Every parent wants the very best for their child, from the best lifestyle to the best infrastructure to Ivy League schools, nothing short of the absolute best.

But the "best" costs money and an Ivy League education costs the moon.

A survey by HSBC titled, "The value of education: price of success", revealed some scary and startling facts about the preparedness of the average Indian parent. For instance, did you know that...

  • 49% of parents have taken a second job to fund their child's higher education; or
  • 60% of parents have foregone annual vacations; or
  • 35% of the parents are concerned that there is a high probability that they will not be able to fund their child's higher education.

These statistics, scary as they may seem, are unfortunately a sad truth for a vast majority of parents. In fact, Parents are worried and rightly so, because the average household inflation in India over the last 10 years has been 6.52%, whereas the education inflation during this timeframe has been a staggering 11%.

To provide some perspective of our changing times, the table below depicts the future value of top courses at different points in time, domestically.

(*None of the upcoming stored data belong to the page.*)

Lemma set_info_ok n l lp acc modi r : node_ok r -> node_ok (set_info n l lp acc modi r).
Proof. intros [H1 H2 H3 H4]. by split. Qed.

Lemma step_inv s s' : inv s -> step s s' -> inv s'.
Proof.
  intros Hi Hs. destruct Hs; eauto using write_inv, truncate_inv, assign_inv, remove_inv, create_inv.
  - unfold ramdisk_fs_res_load in H. apply run_inv in H as (r & s1 & E1 & E).
    apply deref_inv in E1 as (-> & _). destruct (loaded r); [by injection E as _ <-|].
    by eapply (update_then _ _ _ _ _ _ Hi E); [intros; apply set_info_ok|..].
  - unfold ramdisk_fs_res_unload in H. apply run_inv in H as (r & s1 & E1 & E).
    apply deref_inv in E1 as (-> & _). destruct (loaded r); [|by injection E as _ <-].
    by eapply (update_then _ _ _ _ _ _ Hi E); [intros; apply set_info_ok|..].
  - unfold ramdisk_fs_res_meta_write in H. apply run_inv in H as (r & s1 & E1 & E).
    apply deref_inv in E1 as (-> & _). destruct m; try (by injection E as _ <-);
      by eapply (update_then _ _ _ _ _ _ Hi E); [intros; apply set_info_ok|..].
  - unfold ramdisk_fs_res_remove_class in H. eapply (update_then _ _ _ _ _ _ Hi H); intros; try (by destruct c).
    by apply unassign_ok.
  - by eapply (update_then _ _ _ _ _ _ Hi H); [intros; apply set_info_ok|..].
  - by eapply (update_then _ _ _ _ _ _ Hi H); [intros; apply set_info_ok|..].
Qed.

Lemma init_inv : inv ramdisk_fs_init.
Proof.
  assert (Hc : forall p c, ~ child ramdisk_fs_init p c).
  { intros p c (r & Hr & Hin). simpl in Hr. apply lookup_singleton_Some in Hr as [_ <-]. simpl in Hin. set_solver. }
  split; [split|].
  - apply lookup_singleton_ne. apply malloc_nonnull.
  - intros a r Hr. simpl in Hr. apply lookup_singleton_Some in Hr as [_ <-].
    split; simpl; try lia; [vm_compute; lia|constructor].
  - intros p c Hpc. by apply Hc in Hpc.
  - exists (fun _ => O). intros p c Hpc. by apply Hc in Hpc.
  - eexists. simpl. by rewrite lookup_singleton_eq.
Qed.
Fixpoint spec_all (d0 : S) (segs : gset Z) (bufsz : Z) (qs : list request) (t : desk) : option (list (Z * list Z)) :=
  match qs with
  | [] => Some []
  | q :: qs => '(x, y, t') ← spec d0 segs bufsz q t; xs ← spec_all d0 segs bufsz qs t'; Some ((x, y) :: xs)
  end.

(** ** Steps of the server *)

Lemma filesystem_ok (i : nat) (f : cdi_fs_filesystem S) s : filesystems s !! i = Some f -> filesystem i s = Ret f s.
Proof. intros E. unfold filesystem. by rewrite E. Qed.

Lemma call_ok {A} (i : nat) (c : cmd S A) f x d s : filesystems s !! i = Some f -> c (drv f) = Ret x d ->
  call i c s = Ret x (set_filesystem i (Fs d (fsid f) (last_fh f) (files f)) s).
Proof. intros E Ec. unfold call. by rewrite E, Ec. Qed.

Lemma set_filesystem_same (i : nat) f s : filesystems s !! i = Some f ->
  set_filesystem i (Fs (drv f) (fsid f) (last_fh f) (files f)) s = s.
Proof. intros E. unfold set_filesystem. destruct s, f; simpl in *. by rewrite list_insert_id. Qed.

Lemma call_pure {A} (i : nat) (c : cmd S A) f x s : filesystems s !! i = Some f -> c (drv f) = Ret x (drv f) ->
  call i c s = Ret x s.
Proof. intros E Ec. rewrite (call_ok i c f x (drv f) s E Ec). by rewrite set_filesystem_same. Qed.

Lemma res_at_ok (i : nat) a f r s : filesystems s !! i = Some f -> fs_ok (drv f) -> resource (drv f) a = Some r ->
  res_at i a s = Ret r s.
Proof.
  intros E Hok Hr. unfold res_at. destruct (Z.eqb_spec a NULL) as [->|]; [rewrite law_null in Hr; done|].
  rewrite (bind_Ret _ _ _ _ _ (filesystem_ok i f s E)). by rewrite Hr.
Qed.

Lemma set_filesystem_lookup (i : nat) f f' s : filesystems s !! i = Some f ->
  filesystems (set_filesystem i f' s) !! i = Some f'.
Proof. intros E. apply list_lookup_insert_eq. by apply lookup_lt_Some in E. Qed.

Lemma set_filesystem_twice (i : nat) f f' s : set_filesystem i f (set_filesystem i f' s) = set_filesystem i f s.
Proof. unfold set_filesystem. simpl. by rewrite list_insert_insert_eq. Qed.

(** The driver has only loaded resources. *)
Record loads (d d' : S) : Prop := {
  lo_ok : fs_ok d';
  lo_root : root_res d' = root_res d;
  lo_view b : view d' b = view d b;
  lo_data b : data d' b = data d b;
  lo_live b : is_Some (resource d b) -> is_Some (resource d' b);
}.

Lemma loads_refl d : fs_ok d -> loads d d.
Proof. by split. Qed.

Lemma loads_trans d1 d2 d3 : loads d1 d2 -> loads d2 d3 -> loads d1 d3.
Proof. intros [] []. split; auto; congruence. Qed.

(** The server's state with another state of the driver. *)
Definition with_drv (i : nat) (f : cdi_fs_filesystem S) (d : S) s : server S :=
  set_filesystem i (Fs d (fsid f) (last_fh f) (files f)) s.

Lemma loadres_ok (i : nat) a f s : filesystems s !! i = Some f -> fs_ok (drv f) -> is_Some (resource (drv f) a) ->
  exists d r, cdi_fs_loadres i a s = Ret (0, ERROR_NONE) (with_drv i f d s) /\ loads (drv f) d /\
    resource d a = Some r /\ loaded r = true.
Proof.
  intros E Hok (r & Hr). unfold cdi_fs_loadres. rewrite (bind_Ret _ _ _ _ _ (res_at_ok i a f r s E Hok Hr)).
  destruct (loaded r) eqn:Hl.
  - exists (drv f), r. unfold with_drv. rewrite set_filesystem_same by done. by repeat split.
  - destruct (law_load (drv f) a r Hok Hr Hl) as (d' & r' & El & Hok' & Hroot & Hr' & Hl' & Hv & Hd & Hlive).
    rewrite (bind_Ret _ _ _ _ _ (call_ok i _ f _ _ s E El)). exists d', r'. by repeat split.
Qed.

Table 1: Changing time: How inflation can play a spoilsport
Course Engineering Medicine Arts MBA
Current Fees (2018) 10 lakhs 25 lakhs 2 Lakhs 20 lakhs
Future Value (after 5 years in Rs) 16.85 Lakhs 42.12 Lakhs 3.37 Lakhs 33.70 Lakhs
Future Value (after 10 years in Rs) 28.39 Lakhs 70.98 Lakhs 5.67 Lakhs 56.78 Lakhs
Future Value (after 20 years in Rs) 47.84 Lakhs 1.19 Crores 9.56 Lakhs 95.69 Lakhs
*assumed inflation rate 11%.

Just to reiterate, a medical degree costing Rs 25 Lakhs today will cost you Rs 42.12 lakhs in the next 5 years!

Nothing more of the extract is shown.